63. GPRS Protocol Architecture
• GPRS Tunneling Protocol (GTP): All the data within GPRS backbone transferred
using GTP.
• GTP can use two different protocols (TCP-reliable / UDP-unreliable).
• Subnetwork Dependent Convergence Protocol (SNDCP): To adapt to the different
characteristics of the underlying networks. Used between an SGSN and the MS.
• Base Station Subsystem GPRS Protocol (BSSGP): Conveys routing information &
QoS related information between BSS and SGSN.
• Frame Relay (FR): Performs error correction.
• Logical Link Protocol (LLC): To achieve a high reliability of packet transfer
between SGSN and MS. Uses ARQ and FEC mechanisms for PTP & PTM services.
• Radio Link Protocol (RLC): Provides reliable link.
• Medium Access Control (MAC): Controls access with signaling procedure.

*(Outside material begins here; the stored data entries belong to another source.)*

Definition canonicalGitRepositoryIdentity (raw : string) (allowSchemeLess : bool) : result GitError string :=
  let raw := TrimSpace raw in
  if decide (raw = "") then Err GitURLRequired
  else match scpGitURL raw with
  | Some (host, path) => canonicalGitIdentity host path
  | None =>
      match ParseURL raw with
      | None => Err GitURLParse
      | Some parsed =>
          if decide (url_Scheme parsed = "") then
            if HasPrefix raw "/" || HasPrefix raw "." then Err GitLocalPath
            else if negb allowSchemeLess then Err GitSchemeRequired
            else canonicalGitIdentity "" raw
          else if bool_decide (url_RawQuery parsed ≠ "" ∨ url_Fragment parsed ≠ "") then Err GitQuery
          else if url_User parsed then Err GitUserinfo
          else
            let scheme := ToLower (url_Scheme parsed) in
            if bool_decide (scheme ∈ ["https"; "http"; "ssh"; "git"]) then canonicalGitIdentity (url_Host parsed) (url_Path parsed)
            else if decide (scheme = "file") then
              if bool_decide (url_Host parsed ≠ "" ∧ url_Host parsed ≠ "localhost") then Err GitFileHost
              else let localPath := Clean (url_Path parsed) in
                   if bool_decide (localPath = ".") || negb (HasPrefix localPath "/") then Err GitFilePath
                   else Ok ("file://" +:+ TrimSuffix localPath ".git")
            else Err (GitScheme (url_Scheme parsed))
      end
  end.
Definition CanonicalGitRepositoryIdentity (raw : string) := canonicalGitRepositoryIdentity raw false.
Definition CanonicalGitRepositoryAllowlistIdentity (raw : string) := canonicalGitRepositoryIdentity raw true.

(** *** Validation *)

Inductive WorkspaceError :=
  | CheckoutsRequired
  | CheckoutURLRequired (i : nat)
  | CheckoutPath (i : nat) (e : PathError)
  | CheckoutOverlaps (i : nat) (existing : string)
  | CheckoutURL (i : nat) (e : GitError)
  | WorkspaceCWD (e : PathError)
  | CWDOutside.

(** One round per checkout; [paths] are those before it. *)
Fixpoint validateCheckouts (i : nat) (checkouts : list WorkspaceGitCheckout) (paths : list string)
    : result WorkspaceError (list string) :=
  match checkouts with
  | [] => Ok paths
  | checkout :: checkouts =>
      if decide (TrimSpace (gc_URL checkout) = "") then Err (CheckoutURLRequired i)
      else match normalizeWorkspaceRelPath (gc_Path checkout) with
      | Err e => Err (CheckoutPath i e)
      | Ok normalized =>
          match find (λ existing, workspacePathOverlaps existing normalized) paths with
          | Some existing => Err (CheckoutOverlaps i existing)
          | None =>
              match CanonicalGitRepositoryIdentity (gc_URL checkout) with
              | Err e => Err (CheckoutURL i e)
              | Ok _ => validateCheckouts (S i) checkouts (paths ++ [normalized])
              end
          end
      end
  end.

Definition ValidateWorkspace (workspace : option Workspace) : result WorkspaceError unit :=
  match workspace with
  | None => Ok tt
  | Some w =>
      if decide (ws_Checkouts w = []) then Err CheckoutsRequired
      else let! paths := validateCheckouts 0 (ws_Checkouts w) [] in
           match normalizeWorkspaceRelPath (ws_CWD w) with
           | Err e => Err (WorkspaceCWD e)
           | Ok cwd => if existsb (λ p, workspacePathContains p cwd) paths then Ok tt else Err CWDOutside
           end
  end.

Fixpoint normalizeCheckouts (i : nat) (checkouts : list WorkspaceGitCheckout) : result WorkspaceError (list WorkspaceGitCheckout) :=
  match checkouts with
  | [] => Ok []
  | c :: checkouts =>
      match normalizeWorkspaceRelPath (gc_Path c) with
      | Err e => Err (CheckoutPath i e)
      | Ok normalized =>
          let! rest := normalizeCheckouts (S i) checkouts in
          Ok ({| gc_URL := TrimSpace (gc_URL c); gc_Ref := TrimSpace (gc_Ref c); gc_Path := normalized |} :: rest)
      end
  end.

Definition NormalizeWorkspace (src : option Workspace) : result WorkspaceError (option Workspace) :=
  match src with
  | None => Ok None
  | Some w =>
      let! checkouts := normalizeCheckouts 0 (ws_Checkouts w) in
      match normalizeWorkspaceRelPath (ws_CWD w) with
      | Err e => Err (WorkspaceCWD e)
      | Ok cwd =>
          let out := Some {| ws_Checkouts := checkouts; ws_CWD := cwd |} in
          let! _ := ValidateWorkspace out in Ok out
      end
  end.

(** ** The policy of a provider *)

Record RuntimePlacementWorkspaceGitConfig := { gp_AllowedRepositories : list string }.
Record RuntimePlacementWorkspaceConfig := { wp_PrepareTimeout : string; wp_Git : option RuntimePlacementWorkspaceGitConfig }.

Inductive PolicyError :=
  | AllowedRepositoriesRequired
  | InvalidCheckoutURL (i : nat) (e : GitError)
  | RepositoryNotAllowed (repository : string).

Fixpoint workspaceRepositoryAllowed_ (repository : string) (allowed : list string) : bool :=
  match allowed with
  | [] => false
  | candidate :: allowed =>
      let candidate := TrimSpace candidate in
      let admits :=
        if decide (candidate = "") then false
        else if ContainsByte candidate "*" then match Match candidate repository with Some true => true | _ => false end
        else let allowedIdentity := match CanonicalGitRepositoryAllowlistIdentity candidate with Ok a => a | Err _ => candidate end in
             bool_decide (allowedIdentity = repository) in
      if (admits : bool) then true else workspaceRepositoryAllowed_ repository allowed
  end.
Definition workspaceRepositoryAllowed (repository : string) := workspaceRepositoryAllowed_ (TrimSpace repository).

Fixpoint allowCheckouts (i : nat) (checkouts : list WorkspaceGitCheckout) (allowed : list string) : result PolicyError unit :=
  match checkouts with
  | [] => Ok tt
  | checkout :: checkouts =>
      match CanonicalGitRepositoryIdentity (gc_URL checkout) with
      | Err e => Err (InvalidCheckoutURL i e)
      | Ok repository =>
          if negb (workspaceRepositoryAllowed repository allowed) then Err (RepositoryNotAllowed repository)
          else allowCheckouts (S i) checkouts allowed
      end
  end.

Definition validateWorkspacePolicy (workspace : option Workspace) (policy : option RuntimePlacementWorkspaceConfig)
    : result PolicyError unit :=
  match workspace with
  | None => Ok tt
  | Some w =>
      let allowed := match p ← policy; wp_Git p with Some g => gp_AllowedRepositories g | None => [] end in
      if decide (allowed = []) then Err AllowedRepositoriesRequired else allowCheckouts 0 (ws_Checkouts w) allowed
  end.
End git.

Definition hostedAgentWorkspacePrepareTimeout (TimeParseDuration : string → option duration) (cfg : option RuntimePlacementWorkspaceConfig) : duration :=
  let defaultTimeout := (10 * Minute)%Z in
  match cfg with
  | None => defaultTimeout
  | Some c =>
      if decide (TrimSpace (wp_PrepareTimeout c) = "") then defaultTimeout
      else match RegistryConfig.ParseDuration TimeParseDuration (wp_PrepareTimeout c) with
           | Ok timeout => if (timeout <=? 0)%Z then defaultTimeout else timeout
           | Err _ => defaultTimeout
           end
  end.

(** *** What the runtime prepared *)

Inductive PreparedError := PreparedRequired | PreparedRootCWDRequired | PreparedNotAbsolute | PreparedOutside.

Definition preparedWorkspacePathWithin (root cwd : string) : bool :=
  let rel := Rel root cwd in
  bool_decide (rel = ".") || (bool_decide (rel ≠ "..") && negb (HasPrefix rel "../")).

Definition validatePreparedAgentWorkspace (workspace : option PreparedWorkspace) : result PreparedError PreparedWorkspace :=
  match workspace with
  | None => Err PreparedRequired
  | Some w =>
      let root := TrimSpace (pw_Root w) in
      let cwd := TrimSpace (pw_CWD w) in
      if decide (root = "" ∨ cwd = "") then Err PreparedRootCWDRequired
      else if negb (IsAbs root) || negb (IsAbs cwd) then Err PreparedNotAbsolute
      else if negb (preparedWorkspacePathWithin root cwd) then Err PreparedOutside
      else Ok {| pw_Root := root; pw_CWD := cwd |}
  end.

(** ** Cleaned paths *)

Definition plain (seg : string) : Prop := seg ≠ "" ∧ seg ≠ "." ∧ seg ≠ ".." ∧ ContainsByte seg slash = false.

(** A path as the list of the segments that lead to it from the root of the workspace. *)
Definition place (path : string) (segs : list string) : Prop :=
  normalizeWorkspaceRelPath path = Ok (joined segs) ∧ segs ≠ [] ∧ Forall plain segs.

Definition disjoint_places (a b : list string) : Prop := ¬ a `prefix_of` b ∧ ¬ b `prefix_of` a.

Definition stack_shape (rooted : bool) (out : list string) : Prop :=
  ∃ ps n, out = ps ++ replicate n ".." ∧ Forall plain ps ∧ (rooted = true → n = 0).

64. Universal Mobile Telecommunication
System (UMTS)
• CDMA2000 & UMTS are the 3G standards approved by ITU.
• In these networks, coverage is provided by a combination of various cell sizes,
ranging from “in building” pico cells to global cells provided by satellites, giving
service to the remote regions of the world.
• Advantage: It gives significantly enhanced capacities to operators.
• UMTS systems are compatible with GSM networks. UMTS networks can easily
work with any existing GSM/GPRS network.
• Minimum data rate of 144kbps - rural outdoor access at a speed of 500kmph.
• Minimum data rate of 384kbps - suburban outdoor access at a speed of 120 kmph.
• Maximum data rate of 2Mbps - urban indoor use at a speed of 10kmph.

65. UMTS Services
• Higher Speech Quality: In addition to speech traffic, it supports advanced data and
information service - true multimedia network.
• Higher Data rate: The UMTS supports 2 Mbps data rate much higher than 2G.
• Virtual Home Environment (VHE): A user roaming from his network to other
UMTS network will not feel any discontinuity or service difference - giving the
feeling of being in the home network. In 2G a user registered to a visitor location and
is also charged a roaming overheads.

66. UMTS Architecture
• UTRA Network (UTRAN)
– Handles cell level mobility.
– Comprises several radio network subsystems (RNS).
– Radio channel ciphering and deciphering.
– Handover control.
– Radio resource management.
• The UTRAN is connected to the User Equipment (UE) via the radio interface Uu
(which is comparable to the Um interface in GSM).
• UTRAN communicates with the Core Network (CN) via the Iu interface (which is
similar to the A interface in GSM).

67. UMTS Architecture
• The CN contains functions for
– Inter-system handover
– Gateways to other networks (fixed or wireless)
– Performs location management if there is no dedicated connection between UE
and UTRAN.
• UMTS further subdivides the above simplified architecture into so-called domains.

68. UMTS Architecture
• User Equipment Domain
– Assigned to a single user in order to access UMTS services.
– Universal Subscriber Identity Module (USIM)
• Contains the SIM for UMTS.
• Performs functions for encryption and authentication of users.
• Stores all the necessary user-related data for UMTS.
– Mobile Equipment Domain
• End Device.
• Performs radio transmission.
• User interface for establishing & maintaining end-to-end connections.

69. UMTS Architecture
• Infrastructure Domain
– Shared among all users.
– Offers UMTS services to all accepted users.
– Access Network Domain: Contains the radio access networks (RAN).
– Core Network Domain: Contains access network independent functions.
• Serving Network Domain: Comprises all functions currently used by the
user for accessing UMTS services.
• Home Network Domain: All functions related to the home network of a
user. (Eg: User data looks-up)
• Transit Network Domain: May be necessary if, for example, the serving
network cannot directly contact the home network.